Welch’s orders were clear: Don’t do it again. Do what it takes to keep the steady earnings flowing.
“I’d be shocked beyond belief and I’d get a gun out and shoot him if he doesn’t make what he promised now,” he said. “Just deliver the earnings. Tell them you’re going to grow 12 percent and deliver 12 percent.”
For those who didn’t think Jeff Immelt was making the right decisions, they now had their infallible CEO idol making the very same point. Immelt didn’t respond publicly to the lashing, and Welch eventually tried to walk back his criticism. But the horse was long out of the barn.

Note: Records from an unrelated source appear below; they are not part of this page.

(** A turn changes no connection, nor what commands are accepted. *)
Lemma take_turn_accept c t n th n' th' :
  take_turn c t n th = Some (n', th') → accept_command n' = accept_command n.
Proof.
  destruct t as [now_us|connected writes|rnd now_us r]; destruct n as [e [m|]|[s|] reads];
    cbn [take_turn]; try (by intros [= <- _]).
  - destruct (background_tick _ _ _ _) as [[[b m'] e']|]; [|done]. cbn [mbind option_bind]. by intros [= <- _].
  - destruct (send_hello _ _ _ _ _). by intros [= <- _].
  - destruct (th_link th) as [[codec started]|]; [|by intros [= <- _]].
    destruct (read_one _ _ _ _) as [[res l]|]; [|done]. cbn [mbind option_bind]. by intros [= <- _].
Qed.

Lemma turn_explained n0 cmds tail t evs p p1 :
  scheduled n0 cmds tail (Background t :: evs) p → background_turn t p = Some p1 →
  explained n0 cmds tail (Background t) evs p p1.
Proof.
  intros Hsd E. unfold background_turn in E. destruct (take_turn _ _ _ _) as [[n' th']|] eqn:Et; [|done].
  cbn [mbind option_bind] in E. injection E as <-.
  apply (explained_same _ _ _ _ _ _ _ [Turn t]); try done.
  - cbn [run_jobs]. by rewrite Et.
  - by apply take_turn_accept in Et.
Qed.

Lemma connect_explained n0 cmds tail fd writes evs p p1 :
  scheduled n0 cmds tail (Connect fd writes :: evs) p → handle (Connect fd writes) p = Some p1 →
  explained n0 cmds tail (Connect fd writes) evs p p1.
Proof.
  intros [H1 H2 H3 H4 H5 H6] [= <-]. exists cmds, [], []. do 3 (split; [done|]).
  apply NoDup_cons in H3 as [Hnew H3].
  assert (pr_clients p !! fd = None) as Hnone.
  { apply eq_None_not_Some. intros [c Hc]. apply (H4 fd c Hc). apply elem_of_cons. by left. }
  destruct (H6 fd) as [Hscript Hreads]; [apply elem_of_cons; by left|].
  cbn [reads_on] in Hreads. rewrite bool_decide_eq_true_2 in Hreads by done. cbn [orb] in Hreads.
  split.
  - split; cbn [pr_node pr_clients]; try done.
    + intros f c. destruct (decide (f = fd)) as [->|Hne]; [done|]. rewrite lookup_insert_ne by done.
      intros Hc Hin. apply (H4 f c Hc), elem_of_cons. by right.
    + intros f c. destruct (decide (f = fd)) as [->|Hne].
      * rewrite lookup_insert_eq. intros [= <-] _. split; [done|]. exists "". cbn [cl_codec].
        rewrite H2. split; [done|]. split; [by rewrite string_app_nil_l|].
        destruct (cmds fd) as [|args l]; [done|]. exists (pack_command args). rewrite string_app_nil_l.
        split; [done|]. intros E. pose proof (pack_command_nonempty args) as Hp. rewrite E in Hp. cbn in Hp. lia.
      * rewrite lookup_insert_ne by done. apply H5.
    + intros f Hf. assert (f ≠ fd) as Hne by (by intros ->).
      destruct (H6 f) as [Hs Hr]; [apply elem_of_cons; by right|]. split; [done|].
      cbn [reads_on] in Hr. by rewrite bool_decide_eq_false_2 in Hr.
  - intros f c' jobs' rs'. unfold served. cbn [pr_clients].
    destruct (decide (f = fd)) as [->|Hne]; [|by rewrite lookup_insert_ne].
    rewrite lookup_insert_eq, Hnone. done.
Qed.

Lemma reads_on_other f fd connected r evs :
  f ≠ fd → reads_on f connected (Receive fd r :: evs) = reads_on f connected evs.
Proof. intros Hf. cbn [reads_on]. by rewrite bool_decide_eq_false_2, andb_false_r. Qed.

Lemma receive_explained n0 cmds tail fd r evs p p1 k lc :
  process_ok (bytes_of r + k) lc p → scheduled n0 cmds tail (Receive fd r :: evs) p →
  receive_on fd r p = Some p1 → explained n0 cmds tail (Receive fd r) evs p p1.
Proof.
  intros Hp [H1 H2 H3 H4 H5 H6] E.
  assert (∀ f, reads_on f false (Receive fd r :: evs) = reads_on f false evs) as Hfalse by done.
  destruct (pr_clients p !! fd) as [[[] codec s]|] eqn:Hc.
  2,3: unfold receive_on in E; rewrite Hc in E; injection E as <-; exists cmds, [], [];
    (split; [by exists []|]); do 2 (split; [done|]); split; [|done]; split; try done;
    intros f c Hf Ho; destruct (decide (f = fd)) as [->|Hne];
    [by simplify_eq|rewrite <-(reads_on_other f fd true r evs Hne); by apply H5].
  - destruct (H5 fd _ Hc eq_refl) as [Hscript Hst]. cbn [reads_on cl_codec] in Hst.
    rewrite bool_decide_eq_true_2 in Hst by done. cbn [andb app] in Hst.
    destruct (receive_step fd r codec s p n0 (cmds fd) (tail fd) _ k lc Hp Hc H1 Hscript Hst)
      as (open & codec' & s' & executed & rest & rs & unsent & n' & E1 & Hcm & Hrun & Hsent & Hopen).
    rewrite E in E1. injection E1 as ->. pose proof (run_commands_accept _ _ _ _ _ Hrun) as Hacc.
    exists (<[fd := rest]> cmds), (Command fd <$> executed), (pair fd <$> rs).
    split; [by eexists|]. split; [by apply run_jobs_commands|]. split; [done|]. split.
    + split; cbn [pr_node pr_clients]; [congruence| |done|..].
      * by rewrite (accept_codec (pr_node p)).
      * intros f c. destruct (decide (f = fd)) as [->|Hne]; [intros _; by apply (H4 fd _ Hc)|].
        rewrite lookup_insert_ne by done. apply H4.
      * intros f c. destruct (decide (f = fd)) as [->|Hne].
        -- rewrite lookup_insert_eq, fn_lookup_insert. intros [= <-] Ho. cbn [cl_open] in Ho.
           split; [|by apply Hopen]. rewrite Hcm in Hscript. by eapply script_rest.
        -- rewrite lookup_insert_ne, fn_lookup_insert_ne by done. intros Hf Ho.
           rewrite <-(reads_on_other f fd true r evs Hne). by apply H5.
      * intros f Hf. assert (f ≠ fd) as Hne by (intros ->; by apply (H4 fd _ Hc)).
        rewrite fn_lookup_insert_ne by done. by apply H6.
    + intros f c' jobs' rs'. unfold served. cbn [pr_clients]. rewrite commands_of_app, replies_to_app.
      destruct (decide (f = fd)) as [->|Hne].
      * rewrite lookup_insert_eq, fn_lookup_insert, Hc, commands_of_same, replies_to_same, replies_app.
        cbn [from_option cl_socket]. rewrite <-string_app_assoc, Hsent. destruct open.
        -- destruct (Hopen eq_refl) as [-> _]. rewrite string_app_nil_r.
           intros (rest' & unsent' & -> & Hs' & Ho). exists rest', unsent'. by rewrite Hcm, app_assoc.
        -- intros (-> & -> & ->). exists rest, unsent. rewrite app_nil_r, string_app_nil_r. done.
      * rewrite lookup_insert_ne, fn_lookup_insert_ne, commands_of_other, replies_to_other by done. done.
Qed.

Lemma run_events_serial n0 cmds tail evs p k lc :
  process_ok (events_cost evs + k) lc p → turns_ok (turns_of evs) lc → scheduled n0 cmds tail evs p →
  ∃ p' js rs, run_events evs p = Some p' ∧ Forall2 jobs_of evs js ∧
    run_jobs (pr_config p) (concat js) (pr_node p) (pr_thread p) (pr_env p) =
      Some (rs, (pr_node p', pr_thread p', pr_env p')) ∧
    ∀ fd c', pr_clients p' !! fd = Some c' → served cmds tail p (concat js) rs fd c'.
Proof.
  revert cmds p lc. induction evs as [|ev evs IH]; intros cmds p lc Hp Ht Hsd.
  { exists p, [], []. split; [done|]. split; [constructor|]. split; [done|].
    intros fd c' Hc. unfold served. rewrite Hc. destruct c' as [[] codec s]; [|done].
    destruct (sd_open _ _ _ _ _ Hsd fd _ Hc eq_refl) as [Hscript (st & E & Hst & Hw)].
    cbn [reads_on until_close] in Hst. rewrite string_app_nil_r in Hst. cbn [cl_codec] in E.
    pose proof (within_all _ _ _ Hst Hw) as Hnil. rewrite Hnil in Hst. exists [], "".
    cbn [concat commands_of omap list_omap app]. split; [done|]. split; [done|].
    intros _. split; [done|]. split; [done|]. by rewrite E. }
  unfold events_cost in *. cbn [sum_list_with run_events] in *. rewrite <-Nat.add_assoc in Hp.
  apply turns_of_cons in Ht as [Hev Ht].
  destruct (handle_ok ev (sum_list_with event_cost evs + k) lc p Hp Hev) as (p1 & E1 & Hp1).
  assert (explained n0 cmds tail ev evs p p1) as (cmds' & jobs & rs1 & Hj & Hrun & Hcf & Hsd1 & Hserved).
  { destruct ev as [fd writes|fd r|t]; cbn [handle event_cost] in *;
      [by apply connect_explained with (writes := writes)|by eapply receive_explained|by apply turn_explained]. }
  destruct (IH cmds' p1 _ Hp1 Ht Hsd1) as (p' & js & rs & E & Hjs & Hrun' & Hall).
  rewrite E1. cbn [mbind option_bind]. exists p', (jobs :: js), (rs1 ++ rs). split; [done|].
  split; [by constructor|]. split; [rewrite Hcf in Hrun'; by eapply run_jobs_app|].
  intros fd c' Hc. by apply Hserved, Hall.
Qed.
End clients.
(** The session a HELLO ends in: the old one when the replica names it,
    otherwise a new one, which the replica is told to start over with. *)
Lemma OnHello_hello view slot_count m id sl :
  master_ok slot_count m → length (sl_slots_ sl) = slot_count →
  ∃ i m1 r, OnHelloUnlocked view slot_count m
      (BuildHelloFrame id (sl_session_id_ sl) sl kProtocolVersion) = Some (i, m1) ∧
    master_ok slot_count m1 ∧ ms_replicas_ m1 !! i = Some r ∧ rp_replica_id r = id ∧
    FindReplica m1 id = Some i ∧ rp_session_id r ≠ "" ∧
    rp_slots r = imap (λ i state, hello_slot (view i) (rp_reset r) (slave_position state))
                   (sl_slots_ sl) ∧
    (rp_reset r = false → rp_session_id r = sl_session_id_ sl ∧
       ∃ r0, SessionOf m id = Some r0 ∧ rp_session_id r0 = rp_session_id r) ∧
    (∀ r0, SessionOf m id = Some r0 → rp_session_id r0 ≠ "" →
       rp_session_id r0 = sl_session_id_ sl → rp_reset r = false) ∧
    issues m id r m1.
Proof.
  intros Hm Hl. unfold OnHelloUnlocked.
  cbn [fr_subcmd BuildHelloFrame Frame_Hello fr_replica_id fr_session_id fr_slot_positions].
  rewrite bool_decide_eq_true_2 by done. cbn [negb].
  assert (∃ i m1 r, (match FindReplica m id with
      | Some i => (i, m)
      | None => (length (ms_replicas_ m),
           mkMaster (ms_epoch_ m)
             (ms_replicas_ m ++ [mkReplica id "" (replicate slot_count ReplicaSlotState_default) 0 false])
             (ms_next_session_seq_ m) (ms_budget_ m))
      end) = (i, m1) ∧ master_ok slot_count m1 ∧ ms_replicas_ m1 !! i = Some r ∧
      FindReplica m1 id = Some i ∧
      (ms_epoch_ m1 = ms_epoch_ m ∧ ms_next_session_seq_ m1 = ms_next_session_seq_ m) ∧
      ((rp_session_id r ≠ "" → SessionOf m id = Some r) ∧ ∀ r0, SessionOf m id = Some r0 → r0 = r))
    as (i & m1 & r & -> & Hm1 & Hr & Hf & [Hep Hnx] & Hold & Hsame).
  { unfold SessionOf. destruct (FindReplica m id) as [i|] eqn:Ef.
    - destruct (FindReplica_Some _ _ _ Ef) as (r & Hr & _). exists i, m, r.
      do 5 (split; [done|]). cbn. split; [done|]. intros r0 Hr0. congruence.
    - eexists _, _, _. split; [reflexivity|]. split; [|split; [|split; [|split]]].
      + apply Forall_app. split; [done|]. constructor; [|done]. cbn. by rewrite length_replicate.
      + cbn. by rewrite list_lookup_middle.
      + by apply FindReplica_fresh.
      + done.
      + done. }
  rewrite Hr. cbn [mbind option_bind].
  assert (length (rp_slots r) = length (sl_slots_ sl)) as Hlr.
  { unfold master_ok in Hm1. rewrite Forall_lookup in Hm1. rewrite (Hm1 _ _ Hr). done. }
  set (reset := String.eqb (rp_session_id r) "" ||
    negb (String.eqb (sl_session_id_ sl) (rp_session_id r))).
  destruct (if reset then NewSessionId m1 id else (rp_session_id r, m1)) as [session m2] eqn:Es.
  assert (ms_replicas_ m2 = ms_replicas_ m1) as Erep
    by (destruct reset; injection Es as <- <-; done).
  assert (FindReplica m2 id = Some i) as Hf2 by (unfold FindReplica in *; by rewrite Erep).
  rewrite hello_positions_all by done. eexists _, _, _. split; [reflexivity|].
  set (r' := mkReplica _ _ _ _ _).
  assert (ms_replicas_ (set_replica m2 i r') !! i = Some r') as Hr'.
  { cbn. rewrite Erep. apply list_lookup_insert_eq. by eapply lookup_lt_Some. }
  split; [apply set_replica_ok; [unfold master_ok; by rewrite Erep|]; cbn; by rewrite length_imap|].
  split; [exact Hr'|]. split; [done|]. split; [by apply (FindReplica_set m2 i r')|].
  cbn [r' rp_session_id rp_slots rp_reset]. split; [|split; [done|split; [|split]]].
  - destruct reset eqn:Er; injection Es as <- <-.
    + intros E. apply (f_equal String.length) in E. rewrite !length_app_string in E. cbn in E. lia.
    + unfold reset in Er. apply orb_false_iff in Er as [Er _]. by apply String.eqb_neq in Er.
  - intros Er. rewrite Er in Es. injection Es as <- <-. unfold reset in Er.
    apply orb_false_iff in Er as [Er1 Er2]. apply String.eqb_neq in Er1.
    apply negb_false_iff, String.eqb_eq in Er2. split; [done|]. exists r. split; [by apply Hold|done].
  - intros r0 Hr0 H1 H2. rewrite (Hsame r0 Hr0) in *. unfold reset.
    by rewrite (proj2 (String.eqb_neq _ _) H1), H2, String.eqb_refl.
  - unfold issues. cbn [rp_reset rp_session_id]. unfold set_replica. cbn [ms_epoch_ ms_next_session_seq_].
    destruct reset; injection Es as <- <-; cbn; by rewrite Hep, Hnx.
Qed.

Welch’s patriarchal dressing-down scorched Immelt. The message, heard all the way down to the factory workers, was that Immelt made an egregious error and violated GE’s sacred devotion to delivering consistency to investors. Suddenly Immelt, who had cultivated, with boatloads of media fertilizer, the aura of having all the answers to the toughest questions in business, didn’t seem so omnipotent after all.
On Wall Street, the earnings miss and Welch’s comments started chatter of the need to break up General Electric. That had been an almost unthinkable option under Welch. But after decades of veneration, the underlying logic of GE’s structure was now being questioned. In a sense, the street was belatedly noticing what many in the business world already knew: that devotion to its model had permitted GE to operate in an ungainly conglomerate structure that had long fallen out of fashion for everyone else. GE had gotten away with it because, well, it was GE, and the numbers were good. But now that the numbers weren’t good, investors started to question whether simply being GE was still good enough.
To Immelt’s chagrin, these questions were reflected in his stock price. The price of a share of General Electric continued to fall. Within a few weeks, the price had fallen below $30.